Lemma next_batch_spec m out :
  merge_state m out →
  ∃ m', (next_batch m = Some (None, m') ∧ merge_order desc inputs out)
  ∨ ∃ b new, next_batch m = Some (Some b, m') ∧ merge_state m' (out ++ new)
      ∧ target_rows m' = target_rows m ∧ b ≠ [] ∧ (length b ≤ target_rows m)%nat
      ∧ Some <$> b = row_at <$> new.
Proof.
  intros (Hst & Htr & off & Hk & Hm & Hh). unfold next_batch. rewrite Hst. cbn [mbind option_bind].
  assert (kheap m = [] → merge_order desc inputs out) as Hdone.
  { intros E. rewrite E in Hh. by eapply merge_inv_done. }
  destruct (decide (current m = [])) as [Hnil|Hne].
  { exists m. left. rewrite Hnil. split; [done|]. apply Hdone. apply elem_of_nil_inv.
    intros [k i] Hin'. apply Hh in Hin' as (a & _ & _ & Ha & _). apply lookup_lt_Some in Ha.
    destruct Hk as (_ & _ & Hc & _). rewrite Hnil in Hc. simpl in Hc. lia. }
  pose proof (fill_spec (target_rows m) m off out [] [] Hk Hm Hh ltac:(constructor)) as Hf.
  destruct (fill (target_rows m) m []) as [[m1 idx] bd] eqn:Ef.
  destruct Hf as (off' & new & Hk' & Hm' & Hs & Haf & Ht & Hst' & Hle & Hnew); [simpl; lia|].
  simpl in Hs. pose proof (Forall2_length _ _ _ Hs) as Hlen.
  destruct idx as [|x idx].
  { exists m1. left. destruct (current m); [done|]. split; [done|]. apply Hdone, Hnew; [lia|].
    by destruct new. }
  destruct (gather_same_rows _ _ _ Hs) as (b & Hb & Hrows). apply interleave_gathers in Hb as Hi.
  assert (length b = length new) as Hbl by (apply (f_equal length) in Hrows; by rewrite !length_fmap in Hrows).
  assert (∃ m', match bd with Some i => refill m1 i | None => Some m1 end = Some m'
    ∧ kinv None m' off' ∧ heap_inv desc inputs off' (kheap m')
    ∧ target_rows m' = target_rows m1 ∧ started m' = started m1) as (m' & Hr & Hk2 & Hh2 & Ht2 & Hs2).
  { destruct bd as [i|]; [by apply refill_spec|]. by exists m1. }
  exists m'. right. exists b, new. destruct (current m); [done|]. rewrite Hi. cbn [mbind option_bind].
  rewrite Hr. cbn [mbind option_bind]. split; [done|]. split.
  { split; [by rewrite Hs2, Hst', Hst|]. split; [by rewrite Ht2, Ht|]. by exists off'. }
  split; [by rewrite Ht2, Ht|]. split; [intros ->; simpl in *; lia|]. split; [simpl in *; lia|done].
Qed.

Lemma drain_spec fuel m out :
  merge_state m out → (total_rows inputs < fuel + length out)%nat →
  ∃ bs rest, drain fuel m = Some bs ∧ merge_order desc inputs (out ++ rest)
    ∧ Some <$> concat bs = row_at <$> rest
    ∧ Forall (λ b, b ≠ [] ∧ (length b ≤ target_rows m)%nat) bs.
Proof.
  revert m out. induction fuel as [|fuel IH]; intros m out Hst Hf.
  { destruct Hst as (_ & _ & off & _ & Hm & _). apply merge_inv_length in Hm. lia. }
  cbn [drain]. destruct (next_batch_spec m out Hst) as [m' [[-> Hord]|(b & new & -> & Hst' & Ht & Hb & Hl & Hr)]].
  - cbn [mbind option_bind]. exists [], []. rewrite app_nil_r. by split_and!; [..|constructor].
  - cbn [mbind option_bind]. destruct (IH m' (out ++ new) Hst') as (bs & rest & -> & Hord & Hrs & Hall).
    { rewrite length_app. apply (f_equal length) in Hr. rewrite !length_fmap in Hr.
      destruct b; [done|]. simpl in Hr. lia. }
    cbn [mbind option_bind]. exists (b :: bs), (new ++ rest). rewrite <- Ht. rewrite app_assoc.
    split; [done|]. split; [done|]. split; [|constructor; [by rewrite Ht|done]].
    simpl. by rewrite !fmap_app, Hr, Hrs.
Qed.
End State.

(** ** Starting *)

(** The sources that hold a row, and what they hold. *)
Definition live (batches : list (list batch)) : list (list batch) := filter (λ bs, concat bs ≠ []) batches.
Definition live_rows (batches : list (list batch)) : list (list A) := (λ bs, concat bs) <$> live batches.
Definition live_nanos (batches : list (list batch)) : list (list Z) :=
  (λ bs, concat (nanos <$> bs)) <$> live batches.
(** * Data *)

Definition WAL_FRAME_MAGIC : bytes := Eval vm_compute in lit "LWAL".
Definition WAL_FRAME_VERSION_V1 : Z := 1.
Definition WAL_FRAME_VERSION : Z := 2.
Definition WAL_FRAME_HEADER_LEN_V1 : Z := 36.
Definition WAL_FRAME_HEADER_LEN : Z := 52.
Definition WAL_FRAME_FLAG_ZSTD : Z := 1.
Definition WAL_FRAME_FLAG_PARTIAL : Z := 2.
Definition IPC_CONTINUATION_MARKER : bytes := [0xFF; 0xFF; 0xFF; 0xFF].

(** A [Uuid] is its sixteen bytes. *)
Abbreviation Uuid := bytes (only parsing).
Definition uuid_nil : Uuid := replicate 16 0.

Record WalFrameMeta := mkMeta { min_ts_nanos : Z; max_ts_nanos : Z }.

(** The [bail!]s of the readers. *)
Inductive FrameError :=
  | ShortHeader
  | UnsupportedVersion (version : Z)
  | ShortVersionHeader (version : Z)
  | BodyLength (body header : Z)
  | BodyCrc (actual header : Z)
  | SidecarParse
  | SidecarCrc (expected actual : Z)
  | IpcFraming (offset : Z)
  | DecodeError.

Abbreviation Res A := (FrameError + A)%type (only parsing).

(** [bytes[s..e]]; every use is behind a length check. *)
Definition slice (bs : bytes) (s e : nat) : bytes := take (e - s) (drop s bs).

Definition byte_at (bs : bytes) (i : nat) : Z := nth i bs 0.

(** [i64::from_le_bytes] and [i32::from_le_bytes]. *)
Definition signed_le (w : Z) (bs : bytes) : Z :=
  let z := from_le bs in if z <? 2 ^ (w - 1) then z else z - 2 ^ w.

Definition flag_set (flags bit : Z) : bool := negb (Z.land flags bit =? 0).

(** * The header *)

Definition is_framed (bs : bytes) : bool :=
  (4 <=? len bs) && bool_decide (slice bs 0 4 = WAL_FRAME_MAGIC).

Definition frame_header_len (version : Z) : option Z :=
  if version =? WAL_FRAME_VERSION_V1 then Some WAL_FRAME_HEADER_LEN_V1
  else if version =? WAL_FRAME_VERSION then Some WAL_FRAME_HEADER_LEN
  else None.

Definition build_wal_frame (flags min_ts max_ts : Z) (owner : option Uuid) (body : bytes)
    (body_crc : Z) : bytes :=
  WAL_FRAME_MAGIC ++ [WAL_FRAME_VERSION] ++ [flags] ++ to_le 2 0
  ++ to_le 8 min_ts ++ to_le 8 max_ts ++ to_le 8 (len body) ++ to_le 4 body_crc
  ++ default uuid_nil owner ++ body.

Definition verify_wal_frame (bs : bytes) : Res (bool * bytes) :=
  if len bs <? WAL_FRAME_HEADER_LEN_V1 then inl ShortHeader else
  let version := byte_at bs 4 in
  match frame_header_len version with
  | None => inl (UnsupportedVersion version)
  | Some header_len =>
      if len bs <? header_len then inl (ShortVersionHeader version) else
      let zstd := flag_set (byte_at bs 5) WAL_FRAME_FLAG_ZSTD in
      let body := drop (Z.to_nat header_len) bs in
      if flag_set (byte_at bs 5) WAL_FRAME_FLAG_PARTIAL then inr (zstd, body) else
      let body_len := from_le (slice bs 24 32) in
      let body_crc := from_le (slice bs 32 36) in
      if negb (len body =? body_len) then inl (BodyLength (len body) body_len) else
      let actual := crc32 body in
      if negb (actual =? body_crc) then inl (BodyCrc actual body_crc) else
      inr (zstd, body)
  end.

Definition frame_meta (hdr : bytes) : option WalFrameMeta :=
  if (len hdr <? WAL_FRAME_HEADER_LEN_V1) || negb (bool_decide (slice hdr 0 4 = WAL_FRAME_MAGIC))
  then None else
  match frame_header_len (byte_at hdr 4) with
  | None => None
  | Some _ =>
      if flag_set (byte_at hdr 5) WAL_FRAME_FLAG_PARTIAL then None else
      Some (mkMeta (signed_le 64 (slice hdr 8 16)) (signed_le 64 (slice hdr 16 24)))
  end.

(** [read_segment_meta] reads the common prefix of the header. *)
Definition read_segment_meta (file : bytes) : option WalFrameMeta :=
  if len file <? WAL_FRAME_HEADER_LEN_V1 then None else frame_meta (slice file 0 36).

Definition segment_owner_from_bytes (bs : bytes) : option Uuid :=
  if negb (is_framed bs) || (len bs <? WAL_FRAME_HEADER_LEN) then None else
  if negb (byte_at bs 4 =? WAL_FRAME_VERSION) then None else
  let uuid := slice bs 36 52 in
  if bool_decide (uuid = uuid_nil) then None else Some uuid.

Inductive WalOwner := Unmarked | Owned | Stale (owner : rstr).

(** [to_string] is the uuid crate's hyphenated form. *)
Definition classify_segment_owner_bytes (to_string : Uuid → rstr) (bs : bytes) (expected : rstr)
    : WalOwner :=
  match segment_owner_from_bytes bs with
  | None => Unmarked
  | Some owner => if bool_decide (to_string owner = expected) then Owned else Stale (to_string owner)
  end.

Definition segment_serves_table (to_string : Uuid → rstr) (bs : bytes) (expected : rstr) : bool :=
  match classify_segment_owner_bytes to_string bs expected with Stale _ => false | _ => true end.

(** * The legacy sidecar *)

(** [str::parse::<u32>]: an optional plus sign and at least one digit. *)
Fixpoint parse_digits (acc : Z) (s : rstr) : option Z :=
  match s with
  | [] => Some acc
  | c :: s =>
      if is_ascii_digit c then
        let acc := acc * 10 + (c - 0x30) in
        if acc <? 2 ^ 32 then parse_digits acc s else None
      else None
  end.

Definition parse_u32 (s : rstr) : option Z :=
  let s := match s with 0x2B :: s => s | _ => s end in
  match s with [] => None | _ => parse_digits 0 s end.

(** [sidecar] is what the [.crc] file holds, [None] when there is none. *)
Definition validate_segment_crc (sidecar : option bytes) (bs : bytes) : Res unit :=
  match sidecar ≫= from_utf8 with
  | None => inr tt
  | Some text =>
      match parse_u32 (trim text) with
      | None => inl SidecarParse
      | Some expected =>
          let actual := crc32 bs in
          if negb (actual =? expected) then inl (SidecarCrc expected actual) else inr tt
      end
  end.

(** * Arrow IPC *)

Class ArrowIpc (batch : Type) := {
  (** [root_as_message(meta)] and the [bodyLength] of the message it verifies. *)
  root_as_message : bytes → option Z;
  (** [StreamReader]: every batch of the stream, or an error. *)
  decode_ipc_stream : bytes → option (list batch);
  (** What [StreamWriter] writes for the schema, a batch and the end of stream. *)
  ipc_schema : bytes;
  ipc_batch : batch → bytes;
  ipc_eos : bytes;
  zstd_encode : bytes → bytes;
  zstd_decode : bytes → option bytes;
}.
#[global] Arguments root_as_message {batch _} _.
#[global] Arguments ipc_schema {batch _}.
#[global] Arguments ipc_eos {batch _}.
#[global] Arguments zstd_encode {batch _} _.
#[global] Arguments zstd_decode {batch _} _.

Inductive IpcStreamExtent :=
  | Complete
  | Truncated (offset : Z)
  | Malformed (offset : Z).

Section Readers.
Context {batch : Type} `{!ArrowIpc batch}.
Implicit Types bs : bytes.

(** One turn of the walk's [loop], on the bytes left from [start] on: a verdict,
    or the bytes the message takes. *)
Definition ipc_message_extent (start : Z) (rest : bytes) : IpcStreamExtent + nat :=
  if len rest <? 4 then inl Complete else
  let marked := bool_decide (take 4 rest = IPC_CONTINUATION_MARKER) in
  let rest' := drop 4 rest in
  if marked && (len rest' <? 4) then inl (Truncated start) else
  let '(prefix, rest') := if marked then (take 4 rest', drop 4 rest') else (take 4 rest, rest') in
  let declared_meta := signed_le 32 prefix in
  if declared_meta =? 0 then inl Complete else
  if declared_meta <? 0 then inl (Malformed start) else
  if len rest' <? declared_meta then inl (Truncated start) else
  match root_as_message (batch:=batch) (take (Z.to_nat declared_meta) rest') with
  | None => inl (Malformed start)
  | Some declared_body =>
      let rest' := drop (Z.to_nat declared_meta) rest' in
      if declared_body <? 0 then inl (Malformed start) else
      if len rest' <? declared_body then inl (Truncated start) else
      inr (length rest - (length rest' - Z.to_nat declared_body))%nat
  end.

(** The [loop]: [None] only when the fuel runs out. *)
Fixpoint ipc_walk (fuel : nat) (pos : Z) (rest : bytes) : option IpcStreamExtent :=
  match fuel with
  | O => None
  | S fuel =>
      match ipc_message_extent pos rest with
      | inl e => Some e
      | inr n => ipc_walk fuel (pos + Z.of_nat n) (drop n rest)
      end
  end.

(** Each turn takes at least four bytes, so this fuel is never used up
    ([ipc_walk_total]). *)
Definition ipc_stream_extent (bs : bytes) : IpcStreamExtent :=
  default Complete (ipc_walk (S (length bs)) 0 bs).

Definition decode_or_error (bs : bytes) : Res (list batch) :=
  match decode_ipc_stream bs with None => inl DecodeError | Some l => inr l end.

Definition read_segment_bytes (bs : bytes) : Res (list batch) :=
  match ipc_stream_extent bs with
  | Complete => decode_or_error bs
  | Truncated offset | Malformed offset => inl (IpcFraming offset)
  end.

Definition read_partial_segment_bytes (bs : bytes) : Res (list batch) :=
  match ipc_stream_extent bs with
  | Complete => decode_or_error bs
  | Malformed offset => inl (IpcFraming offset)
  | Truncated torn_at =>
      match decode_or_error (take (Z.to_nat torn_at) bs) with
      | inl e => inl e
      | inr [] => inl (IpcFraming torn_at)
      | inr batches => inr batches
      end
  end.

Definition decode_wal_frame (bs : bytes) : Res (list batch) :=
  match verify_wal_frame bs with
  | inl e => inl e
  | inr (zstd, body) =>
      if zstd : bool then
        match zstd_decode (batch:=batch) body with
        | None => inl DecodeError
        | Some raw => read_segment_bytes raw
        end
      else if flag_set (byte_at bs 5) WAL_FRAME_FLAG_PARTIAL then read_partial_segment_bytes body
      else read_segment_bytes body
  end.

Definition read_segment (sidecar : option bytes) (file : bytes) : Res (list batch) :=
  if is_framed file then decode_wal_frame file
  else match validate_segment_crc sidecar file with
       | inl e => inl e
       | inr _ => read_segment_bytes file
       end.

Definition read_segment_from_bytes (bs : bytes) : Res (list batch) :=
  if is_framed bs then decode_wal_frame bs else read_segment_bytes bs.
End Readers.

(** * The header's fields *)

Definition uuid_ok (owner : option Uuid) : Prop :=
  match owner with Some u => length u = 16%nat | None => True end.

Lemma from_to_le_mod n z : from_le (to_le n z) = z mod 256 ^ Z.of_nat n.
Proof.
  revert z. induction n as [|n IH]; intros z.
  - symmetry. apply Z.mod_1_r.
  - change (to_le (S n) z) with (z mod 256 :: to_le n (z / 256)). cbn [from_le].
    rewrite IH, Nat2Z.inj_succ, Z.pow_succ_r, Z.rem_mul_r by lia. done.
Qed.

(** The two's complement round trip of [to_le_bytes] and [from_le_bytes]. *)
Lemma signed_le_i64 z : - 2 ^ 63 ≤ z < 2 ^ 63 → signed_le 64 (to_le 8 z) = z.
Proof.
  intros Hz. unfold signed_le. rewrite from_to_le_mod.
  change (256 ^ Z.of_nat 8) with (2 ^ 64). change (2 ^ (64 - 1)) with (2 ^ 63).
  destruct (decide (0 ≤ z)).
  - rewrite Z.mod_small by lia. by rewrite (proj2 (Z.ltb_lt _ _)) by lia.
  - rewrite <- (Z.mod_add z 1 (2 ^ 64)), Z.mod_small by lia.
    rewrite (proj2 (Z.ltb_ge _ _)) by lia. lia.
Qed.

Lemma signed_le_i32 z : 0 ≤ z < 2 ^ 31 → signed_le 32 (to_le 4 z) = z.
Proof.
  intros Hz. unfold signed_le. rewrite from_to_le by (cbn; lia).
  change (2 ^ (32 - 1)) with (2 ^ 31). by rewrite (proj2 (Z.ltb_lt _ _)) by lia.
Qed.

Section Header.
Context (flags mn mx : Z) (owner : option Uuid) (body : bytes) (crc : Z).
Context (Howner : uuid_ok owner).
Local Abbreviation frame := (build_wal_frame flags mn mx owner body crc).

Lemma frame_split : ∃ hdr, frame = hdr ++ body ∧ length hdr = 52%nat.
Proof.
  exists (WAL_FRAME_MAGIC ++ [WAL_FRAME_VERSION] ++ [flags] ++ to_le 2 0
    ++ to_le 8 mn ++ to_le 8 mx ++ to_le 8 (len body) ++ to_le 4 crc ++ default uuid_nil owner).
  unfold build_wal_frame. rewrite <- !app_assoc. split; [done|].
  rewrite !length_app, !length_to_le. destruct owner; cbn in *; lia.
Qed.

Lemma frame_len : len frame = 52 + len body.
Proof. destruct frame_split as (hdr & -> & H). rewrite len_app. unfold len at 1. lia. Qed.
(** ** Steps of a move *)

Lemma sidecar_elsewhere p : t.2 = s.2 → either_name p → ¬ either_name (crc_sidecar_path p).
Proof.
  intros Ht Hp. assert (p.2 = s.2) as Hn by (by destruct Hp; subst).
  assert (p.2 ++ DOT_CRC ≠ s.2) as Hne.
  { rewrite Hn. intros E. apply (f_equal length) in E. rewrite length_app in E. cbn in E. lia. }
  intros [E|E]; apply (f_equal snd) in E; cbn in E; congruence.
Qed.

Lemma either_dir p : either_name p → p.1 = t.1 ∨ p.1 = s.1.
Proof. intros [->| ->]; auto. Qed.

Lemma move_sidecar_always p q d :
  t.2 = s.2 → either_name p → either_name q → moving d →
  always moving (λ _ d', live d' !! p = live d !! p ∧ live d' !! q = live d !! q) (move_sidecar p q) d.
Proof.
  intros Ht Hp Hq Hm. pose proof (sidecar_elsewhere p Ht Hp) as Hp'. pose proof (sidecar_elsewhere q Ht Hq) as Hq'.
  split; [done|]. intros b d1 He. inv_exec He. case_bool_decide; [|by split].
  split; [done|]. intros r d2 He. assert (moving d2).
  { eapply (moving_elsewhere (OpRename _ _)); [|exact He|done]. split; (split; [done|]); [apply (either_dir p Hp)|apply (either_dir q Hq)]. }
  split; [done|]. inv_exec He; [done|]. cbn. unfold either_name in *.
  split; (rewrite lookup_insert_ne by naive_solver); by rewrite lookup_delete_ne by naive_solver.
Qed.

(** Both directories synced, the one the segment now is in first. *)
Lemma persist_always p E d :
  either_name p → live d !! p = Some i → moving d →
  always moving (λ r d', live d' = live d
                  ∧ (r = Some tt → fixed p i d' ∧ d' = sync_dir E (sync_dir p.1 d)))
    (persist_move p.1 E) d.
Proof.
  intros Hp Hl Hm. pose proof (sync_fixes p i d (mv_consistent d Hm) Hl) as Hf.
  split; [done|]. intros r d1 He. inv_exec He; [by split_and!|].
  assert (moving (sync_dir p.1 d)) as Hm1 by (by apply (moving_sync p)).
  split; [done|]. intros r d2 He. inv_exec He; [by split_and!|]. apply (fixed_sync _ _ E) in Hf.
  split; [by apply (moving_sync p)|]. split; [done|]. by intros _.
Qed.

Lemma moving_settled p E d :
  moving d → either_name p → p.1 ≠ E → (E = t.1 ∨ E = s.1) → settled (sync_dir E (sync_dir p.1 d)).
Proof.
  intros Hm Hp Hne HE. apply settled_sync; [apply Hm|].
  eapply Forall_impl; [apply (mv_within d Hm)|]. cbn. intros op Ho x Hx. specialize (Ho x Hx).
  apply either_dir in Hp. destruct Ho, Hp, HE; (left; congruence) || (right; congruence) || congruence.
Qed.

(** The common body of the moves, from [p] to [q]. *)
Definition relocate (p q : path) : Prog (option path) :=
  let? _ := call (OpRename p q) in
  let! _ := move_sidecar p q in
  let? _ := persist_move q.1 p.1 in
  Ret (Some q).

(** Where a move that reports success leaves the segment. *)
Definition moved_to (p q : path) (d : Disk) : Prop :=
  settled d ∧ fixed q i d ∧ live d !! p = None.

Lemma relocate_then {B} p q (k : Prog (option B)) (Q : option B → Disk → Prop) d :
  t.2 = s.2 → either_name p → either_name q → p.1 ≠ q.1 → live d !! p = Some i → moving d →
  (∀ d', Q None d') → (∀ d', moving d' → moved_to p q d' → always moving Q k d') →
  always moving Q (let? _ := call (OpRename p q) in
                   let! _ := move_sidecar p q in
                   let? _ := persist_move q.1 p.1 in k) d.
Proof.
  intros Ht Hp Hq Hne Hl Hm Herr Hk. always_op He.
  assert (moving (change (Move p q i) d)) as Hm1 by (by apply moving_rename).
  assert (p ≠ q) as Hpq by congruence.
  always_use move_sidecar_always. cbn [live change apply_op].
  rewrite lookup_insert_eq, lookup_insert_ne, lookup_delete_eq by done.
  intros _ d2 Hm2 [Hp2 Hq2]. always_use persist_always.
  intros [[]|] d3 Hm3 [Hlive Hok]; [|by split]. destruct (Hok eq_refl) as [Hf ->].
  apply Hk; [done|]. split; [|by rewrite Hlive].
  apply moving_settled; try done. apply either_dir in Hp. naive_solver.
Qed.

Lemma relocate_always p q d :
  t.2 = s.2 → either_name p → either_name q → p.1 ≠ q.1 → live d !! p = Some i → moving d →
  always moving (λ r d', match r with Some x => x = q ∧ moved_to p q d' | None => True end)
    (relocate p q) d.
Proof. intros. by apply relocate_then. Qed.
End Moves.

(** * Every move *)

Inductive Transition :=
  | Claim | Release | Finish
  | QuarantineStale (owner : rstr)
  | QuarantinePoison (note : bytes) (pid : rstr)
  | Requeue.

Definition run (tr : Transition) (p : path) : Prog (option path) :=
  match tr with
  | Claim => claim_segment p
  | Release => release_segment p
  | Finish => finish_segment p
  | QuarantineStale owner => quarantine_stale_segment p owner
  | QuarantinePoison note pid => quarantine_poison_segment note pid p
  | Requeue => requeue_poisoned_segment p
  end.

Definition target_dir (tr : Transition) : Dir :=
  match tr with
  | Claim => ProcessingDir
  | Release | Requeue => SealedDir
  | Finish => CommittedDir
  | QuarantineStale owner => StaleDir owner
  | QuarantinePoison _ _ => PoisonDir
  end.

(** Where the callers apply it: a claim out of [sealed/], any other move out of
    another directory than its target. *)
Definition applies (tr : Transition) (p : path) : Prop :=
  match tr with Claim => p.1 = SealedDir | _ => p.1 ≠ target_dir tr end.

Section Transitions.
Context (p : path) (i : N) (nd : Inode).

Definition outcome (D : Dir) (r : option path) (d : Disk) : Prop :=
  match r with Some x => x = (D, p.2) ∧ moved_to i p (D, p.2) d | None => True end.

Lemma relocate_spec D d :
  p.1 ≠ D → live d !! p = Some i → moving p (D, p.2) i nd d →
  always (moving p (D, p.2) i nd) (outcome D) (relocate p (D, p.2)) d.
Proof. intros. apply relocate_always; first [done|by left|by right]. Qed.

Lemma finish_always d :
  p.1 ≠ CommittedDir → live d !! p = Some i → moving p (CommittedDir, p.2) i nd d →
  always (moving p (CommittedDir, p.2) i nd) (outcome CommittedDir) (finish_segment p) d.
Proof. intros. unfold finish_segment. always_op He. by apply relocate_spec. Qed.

[Task to carry out] Give back precisely the lines above that start at the line containing "match s with []" and end at the line containing "(** What [StreamWriter]", inclusive. No other lines belong in the output.

[Solution to the exercise]
  match s with [] => None | _ => parse_digits 0 s end.

(** [sidecar] is what the [.crc] file holds, [None] when there is none. *)
Definition validate_segment_crc (sidecar : option bytes) (bs : bytes) : Res unit :=
  match sidecar ≫= from_utf8 with
  | None => inr tt
  | Some text =>
      match parse_u32 (trim text) with
      | None => inl SidecarParse
      | Some expected =>
          let actual := crc32 bs in
          if negb (actual =? expected) then inl (SidecarCrc expected actual) else inr tt
      end
  end.

(** * Arrow IPC *)

Class ArrowIpc (batch : Type) := {
  (** [root_as_message(meta)] and the [bodyLength] of the message it verifies. *)
  root_as_message : bytes → option Z;
  (** [StreamReader]: every batch of the stream, or an error. *)
  decode_ipc_stream : bytes → option (list batch);
  (** What [StreamWriter] writes for the schema, a batch and the end of stream. *)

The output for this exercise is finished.